We often use the term “mythology” to describe these stories but that term is too easily disregarded.
America is defined by its mythology, its stories. We have the stories of the founding fathers. We have the stories of Jamestown & the Pilgrims in Massachusetts. There are lesser known stories that have hidden influence, s.a. the story of Roger Williams & the founding of the concept of religious freedom in America. Then we have the stories written by the likes of Ralph Emerson, Henry Thoreau, Mark Twain. The paintings of the Hudson River Group: en.wikipedia.org/… & modern art by the likes of Jackson Pollock, Andy Warhol, Georgia O’Keefe, Norman Rockwell… Musicians s.a. our recently lost John Prine (if you don’t know his music, start with his early works s.a. Paradise, “Sam Stone” or “Hello in There”), Jimi Hendrix, Janis Joplin & Jim Morrison, Billie Holiday, Louis Armstrong.

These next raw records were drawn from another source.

Lemma snapshot_body_result (n : Z) (line : str) :
  (snapshot_body utcoffset n line).2
  = (snapshot ← json_loads line;
     _ ← time_line utcoffset snapshot;
     _ ← asset_line snapshot;
     _ ← market_line snapshot;
     _ ← btc_line snapshot;
     _ ← (print_side snapshot (lit "bids") (lit "Top 5 Bids:")).2;
     (print_side snapshot (lit "asks") (lit "Top 5 Asks:")).2).
Proof.
  unfold snapshot_body. rewrite snd_loads_bind.
  destruct (json_loads line) as [snapshot|e]; [|reflexivity].
  rewrite !Ok_bind, snd_print_bind, snd_lift_bind.
  destruct (time_line utcoffset snapshot) as [l|e]; [|reflexivity].
  rewrite !Ok_bind, snd_print_bind, snd_lift_bind.
  destruct (asset_line snapshot) as [l1|e]; [|reflexivity].
  rewrite !Ok_bind, snd_print_bind, snd_lift_bind.
  destruct (market_line snapshot) as [l2|e]; [|reflexivity].
  rewrite !Ok_bind, snd_print_bind, snd_lift_bind.
  destruct (btc_line snapshot) as [btc|e]; [|reflexivity].
  rewrite !Ok_bind.
  destruct btc as [l3|]; [rewrite snd_print_bind|rewrite M_ret_bind];
    rewrite snd_bind; reflexivity.
Qed.

Lemma tick_body_result (n : Z) (line : str) :
  (tick_body utcoffset n line).2
  = (change ← json_loads line;
     _ ← time_line utcoffset change;
     _ ← asset_line change;
     _ ← market_line change;
     _ ← tick_line change;
     Ok tt).
Proof.
  unfold tick_body. rewrite snd_loads_bind.
  destruct (json_loads line) as [change|e]; [|reflexivity].
  rewrite !Ok_bind, snd_print_bind, snd_lift_bind.
  destruct (time_line utcoffset change) as [l|e]; [|reflexivity].
  rewrite !Ok_bind, snd_print_bind, snd_lift_bind.
  destruct (asset_line change) as [l1|e]; [|reflexivity].
  rewrite !Ok_bind, snd_print_bind, snd_lift_bind.
  destruct (market_line change) as [l2|e]; [|reflexivity].
  rewrite !Ok_bind, snd_print_bind, snd_lift_bind.
  destruct (tick_line change) as [l3|e]; reflexivity.
Qed.
End Results.

(** A chain of steps raises as soon as one of them does. *)
Lemma bind_raises {A B} (r : result A) (f : A → result B) :
  (∃ e, r = Raise e) ∨ (∀ a, ∃ e, f a = Raise e) → ∃ e, r ≫= f = Raise e.
Proof.
  intros [[e ->]|H]; [exists e; reflexivity|].
  destruct r as [a|e]; [apply H|exists e; reflexivity].
Qed.

Lemma time_line_missing (utcoffset : Z → Z) (fields : list (str * value)) :
  dict_get fields (lit "timestamp") = None →
  time_line utcoffset (VDict fields) = Raise KeyError.
Proof. intros H. unfold time_line. rewrite subscript_dict, H. reflexivity. Qed.

Lemma asset_line_missing (fields : list (str * value)) :
  dict_get fields (lit "asset_id") = None → asset_line (VDict fields) = Raise KeyError.
Proof. intros H. unfold asset_line. rewrite subscript_dict, H. reflexivity. Qed.

Lemma market_line_missing (fields : list (str * value)) :
  dict_get fields (lit "market") = None → market_line (VDict fields) = Raise KeyError.
Proof. intros H. unfold market_line. rewrite subscript_dict, H. reflexivity. Qed.

Lemma print_side_missing (fields : list (str * value)) (key title : str) :
  dict_get fields key = None →
  (print_side (VDict fields) key title).2 = Raise KeyError.
Proof. intros H. rewrite print_side_result, subscript_dict, H. reflexivity. Qed.

Lemma tick_line_missing (fields : list (str * value)) :
  dict_get fields (lit "old_tick_size") = None
  ∨ dict_get fields (lit "new_tick_size") = None →
  tick_line (VDict fields) = Raise KeyError.
Proof.
  intros H. unfold tick_line. rewrite !subscript_dict.
  destruct (dict_get fields (lit "old_tick_size")); [|reflexivity].
  destruct H as [H|H]; [discriminate|]. rewrite H. reflexivity.
Qed.

Lemma side_line_missing (fields : list (str * value)) :
  dict_get fields (lit "side") = None ∨ dict_get fields (lit "price") = None
  ∨ dict_get fields (lit "size") = None →
  ∃ e, side_line (VDict fields) = Raise e.
Proof.
  intros H. unfold side_line. rewrite !subscript_dict.
  destruct (dict_get fields (lit "side")) as [side|];
    [|eexists; reflexivity].
  rewrite Ok_bind. destruct (format_s 4 side); [|eexists; reflexivity].
  rewrite Ok_bind.
  destruct (dict_get fields (lit "price")) as [price|];
    [|eexists; reflexivity].
  rewrite Ok_bind. destruct (format_s 6 price); [|eexists; reflexivity].
  rewrite Ok_bind.
  destruct H as [H|[H|H]]; try discriminate. rewrite H. eexists. reflexivity.
Qed.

Our TV shows like “I Love Lucy,”“Leave it to Beaver,”“Ozzie & Harriet,”“Sid Caesar,” “All in the Family,”“The Cosby Show” (irregardless of Bill’s personal failings), Seinfeld, Cheers, Friends & many more.
There are the newer contributions by Hollywood, The movies starring the likes of John Wayne, Humphrey Bogart, Jimmy Stewart & Henry Fonda. Even new movies s.a. Saving Private Ryan.
All of these stories help us to define what it means to be an American.
Fundamentally speaking, the artist in a given society is the person(s) who defines for us what it means to be a member of the given society. We would have no concept of what it means to be an American if it were not for the stories & the images, that we use to define for ourselves what it means to be an American. & this is an ongoing process. While this essay is not meant to be political, what we see in the political discussions are attempts to promote contrasting stories about what it means to be an American.
Without the artist, none of this is possible. While art is often created in private, it is only through public sharing that it becomes part of the iconography of a society. We are constantly defining & redefining what it means to be an American & a human on the planet Earth. This pandemic has become a part of the newest version of the defining.
We need our artists to speak & write & imagine these concepts for us. Yes, we do this as individuals all of the time, but there are always those individuals who are more articulate & can create images & sounds that better describe what we ourselves are imagining. We need a society that supports artists. Particularly artists who can imagine our world in new ways in order to help us move forward as a society. Otherwise, we will be relegated to a society imagined by the corporate marketing departments whose primary function is to convince us to be good little consumers.